▶ _TASK GOAL_
All lines in the data that hold the word "Definition" need copying.

▶ _Stored data_
--

Definition mixed_store : db :=
  set_jobs
    [{| job_plugin_id := "builtin1"; job_name := "core-job"; job_file := "core.py";
        job_every := "hour"; job_reload := true |};
     {| job_plugin_id := "oldplugin"; job_name := "old-job"; job_file := "old.py";
        job_every := "day"; job_reload := false |}]
    (set_plugins [builtin_plugin; old_external] catalog).

(** ** A submission read back *)

(** The items of a submission that address the setting key at suffix 0
    all carry the value [v]. *)
Definition sole_value (config : list (string * string)) (k v : string) : Prop :=
  forall K' v', In (K', v') config -> split_suffix K' = Ok (k, 0%N) -> v' = v.

(** No other writer holds a global value at the key and suffix 0. *)
Definition unclaimed (st : db) (method k : string) : Prop :=
  forall r, In r (global_values st) -> gv_at k 0 r = true -> gv_method r = method.

(** The label that get_config shows for a value submitted by [method]. *)
Definition shown_method (method v default : string) : string :=
  if String.eqb v default then "default" else method.

(** A single-site submission that sets the log level. *)
Definition level_config : list (string * string) :=
  [("MULTISITE", "no"); ("SERVER_NAME", "app"); ("LOG_LEVEL", "debug")].

(** A store with its metadata row. *)
Definition initialized_store : db :=
  set_metadata (Some {| is_initialized := true; first_config_saved := false;
                        autoconf_loaded := false; version := "1.5" |}) one_service.

(** The store that an operation leaves behind. *)
Definition store_after {A : Type} (o : outcome A) : db :=
  match o with
  | Returned _ d => d
  | Raised _ d => d
  end.

(** ** update_job_cache

    The operation reads and writes the table [Job_cache] alone; the rows
    carry the columns that lines 720-743 name. [now] is the reading of
    [datetime.now()]. *)

Record Job_cache_row : Type := {
  jc_job_name : string;
  jc_service_id : option string;
  jc_file_name : string;
  jc_data : string;
  jc_last_update : N;
  jc_checksum : option string
}.

(** [filter_by(job_name=..., service_id=..., file_name=...)] *)
Definition jc_at (job_name : string) (service_id : option string) (file_name : string)
    (r : Job_cache_row) : bool :=
  String.eqb (jc_job_name r) job_name && option_eqb (jc_service_id r) service_id
  && String.eqb (jc_file_name r) file_name.

(** Assignments to the attributes of the object that [first()] returned:
    the first row that matches is rewritten, and no other. *)
Fixpoint update_first {A : Type} (p : A -> bool) (f : A -> A) (rows : list A) : list A :=
  match rows with
  | [] => []
  | r :: rest => if p r then f r :: rest else r :: update_first p f rest
  end.

(** [Database.update_job_cache] (lines 709-749). A row is added only when
    none has the three columns of the filter, and the commit is taken to go
    through. *)
Definition update_job_cache (table : list Job_cache_row) (now : N)
    (job_name : string) (service_id : option string) (file_name data : string)
    (checksum : option string) : string * list Job_cache_row :=
  match first (jc_at job_name service_id file_name) table with
  | None =>
      (EmptyString,
       table ++ [{| jc_job_name := job_name; jc_service_id := service_id;
                    jc_file_name := file_name; jc_data := data;
                    jc_last_update := now; jc_checksum := checksum |}])
  | Some _ =>
      (EmptyString,
       update_first (jc_at job_name service_id file_name)
         (fun cache => {| jc_job_name := jc_job_name cache;
                          jc_service_id := jc_service_id cache;
                          jc_file_name := jc_file_name cache;
                          jc_data := data; jc_last_update := now;
                          jc_checksum := checksum |})
         table)
  end.
(** Rounding a positive integer mantissa that is out of the subnormal range:
    the result is an infinity or a float within a relative [2^-53] of the
    exact value. *)
Lemma binary_round_aux_exact (s : bool) (mx : positive) (ex : Z) :
  -1074 <= Zpos (digits2_pos mx) + ex - 53 ->
  binary_round_aux prec emax s (Zpos mx) ex loc_Exact = S754_infinity s
  \/ exists m e,
       binary_round_aux prec emax s (Zpos mx) ex loc_Exact = S754_finite s m e
       /\ ex <= e
       /\ 2 ^ 53 * Z.abs (Zpos m * 2 ^ (e - ex) - Zpos mx) <= Zpos mx.
Proof.
  intros Hnorm. set (d := Zpos (digits2_pos mx)) in *.
  pose proof (digits2_pos_bounds mx) as [Hlo Hhi]. fold d in Hlo, Hhi.
  unfold binary_round_aux, shr_fexp. cbn [Zdigits2 shr_record_of_loc].
  fold d. rewrite (fexp_normal (d + ex)) by lia.
  replace (d + ex - 53 - ex) with (d - 53) by lia.
  destruct (Z_le_gt_dec d 53) as [Hd|Hd].
  - (* the mantissa fits: nothing is shifted out *)
    rewrite shr_none by lia. cbn [shr_m loc_of_shr_record round_nearest_even].
    cbn [Zdigits2 shr_record_of_loc]. fold d.
    rewrite (fexp_normal (d + ex)) by lia.
    replace (d + ex - 53 - ex) with (d - 53) by lia.
    rewrite shr_none by lia. cbn [shr_m].
    destruct (ex <=? emax - prec); [right | now left].
    exists mx, ex. split; [reflexivity|]. split; [lia|].
    rewrite Z.sub_diag, Z.mul_1_r, Z.sub_diag. cbn. lia.
  - (* [d - 53] bits are shifted out *)
    destruct (d - 53) as [|n|n] eqn:En; try lia.
    cbn [shr].
    pose proof (shifted_iter (Zpos mx) n 0 _ (Z.le_refl 0)
                  (shifted_start (Zpos mx) (Pos2Z.is_nonneg mx))) as Hsh.
    rewrite Z.add_0_l in Hsh.
    set (mrs := SpecFloat.iter_pos shr_1 n _) in *.
    pose proof (round_nearest_even_shifted (Zpos mx) (Zpos n) mrs
                  (Pos2Z.is_nonneg n) Hsh) as [Hm Herr].
    cbn zeta in Hm, Herr.
    set (m2 := round_nearest_even (shr_m mrs) (loc_of_shr_record mrs)) in *.
    destruct Hsh as (rho & HM & Hrho & Hm0 & _).
    assert (Hpn : 0 < 2 ^ Zpos n) by (apply Z.pow_pos_nonneg; lia).
    assert (Hd1 : 2 ^ d = 2 ^ 53 * 2 ^ Zpos n).
    { rewrite <- Z.pow_add_r by lia. f_equal. lia. }
    assert (Hd2 : 2 ^ (d - 1) = 2 ^ 52 * 2 ^ Zpos n).
    { rewrite <- Z.pow_add_r by lia. f_equal. lia. }
    rewrite Hd1 in Hhi. rewrite Hd2 in Hlo.
    change (2 ^ 53) with 9007199254740992 in *.
    change (2 ^ 52) with 4503599627370496 in *.
    assert (Hm1 : 4503599627370496 <= shr_m mrs < 9007199254740992).
    { split.
      - destruct (Z_le_gt_dec 4503599627370496 (shr_m mrs)) as [|Hlt]; [assumption|].
        assert ((shr_m mrs + 1) * 2 ^ Zpos n <= 4503599627370496 * 2 ^ Zpos n)
          by (apply Z.mul_le_mono_nonneg_r; lia).
        lia.
      - destruct (Z_lt_le_dec (shr_m mrs) 9007199254740992) as [|Hge]; [assumption|].
        assert (9007199254740992 * 2 ^ Zpos n <= shr_m mrs * 2 ^ Zpos n)
          by (apply Z.mul_le_mono_nonneg_r; lia).
        lia. }
    assert (Hbound : 9007199254740992 * Z.abs (m2 * 2 ^ Zpos n - Zpos mx)
                     <= Zpos mx) by lia.
    destruct (Z.eq_dec m2 9007199254740992) as [E|E].
    + (* the carry went into a 54th bit *)
      rewrite E in *.
      cbn [Zdigits2 shr_record_of_loc].
      change (Zpos (digits2_pos 9007199254740992)) with 54.
      rewrite (fexp_normal (54 + (ex + Zpos n))) by lia.
      replace (54 + (ex + Zpos n) - 53 - (ex + Zpos n)) with 1 by lia.
      cbn [shr SpecFloat.iter_pos shr_1 shr_m].
      destruct (ex + Zpos n + 1 <=? emax - prec); [right | now left].
      eexists _, _. split; [reflexivity|]. split; [lia|].
      replace (ex + Zpos n + 1 - ex) with (Zpos n + 1) by lia.
      rewrite Z.pow_add_r by lia. change (2 ^ 1) with 2.
      replace (4503599627370496 * (2 ^ Zpos n * 2))
        with (9007199254740992 * 2 ^ Zpos n) by lia.
      exact Hbound.
    + assert (Hm2 : 4503599627370496 <= m2 < 9007199254740992) by lia.
      destruct m2 as [|q|q] eqn:Eq; try lia.
      cbn [Zdigits2 shr_record_of_loc].
      rewrite (digits2_pos_unique q 53)
        by (change (2 ^ (53 - 1)) with 4503599627370496;
            change (2 ^ 53) with 9007199254740992; lia).
      rewrite (fexp_normal (53 + (ex + Zpos n))) by lia.
      replace (53 + (ex + Zpos n) - 53 - (ex + Zpos n)) with 0 by lia.
      cbn [shr shr_m].
      destruct (ex + Zpos n <=? emax - prec); [right | now left].
      exists q, (ex + Zpos n). split; [reflexivity|]. split; [lia|].
      now replace (ex + Zpos n - ex) with (Zpos n) by lia.
Qed.

Lemma powerRZ_2_IZR (k : Z) : 0 <= k -> powerRZ 2 k = IZR (2 ^ k).
Proof.
  intros Hk. destruct k as [|p|p]; [reflexivity | | lia].
  cbn [powerRZ]. rewrite pow_IZR. f_equal. now rewrite positive_nat_Z.
Qed.

Lemma powerRZ_2_pos (e : Z) : (0 < powerRZ 2 e)%R.
Proof. apply powerRZ_lt. lra. Qed.

Lemma powerRZ_2_add (a b : Z) : powerRZ 2 (a + b) = (powerRZ 2 a * powerRZ 2 b)%R.
Proof. apply powerRZ_add. lra. Qed.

--

▶ _OUTPUT OF THE TASK_
Definition mixed_store : db :=
Definition sole_value (config : list (string * string)) (k v : string) : Prop :=
Definition unclaimed (st : db) (method k : string) : Prop :=
Definition shown_method (method v default : string) : string :=
Definition level_config : list (string * string) :=
Definition initialized_store : db :=
Definition store_after {A : Type} (o : outcome A) : db :=
Definition jc_at (job_name : string) (service_id : option string) (file_name : string)
Definition update_job_cache (table : list Job_cache_row) (now : N)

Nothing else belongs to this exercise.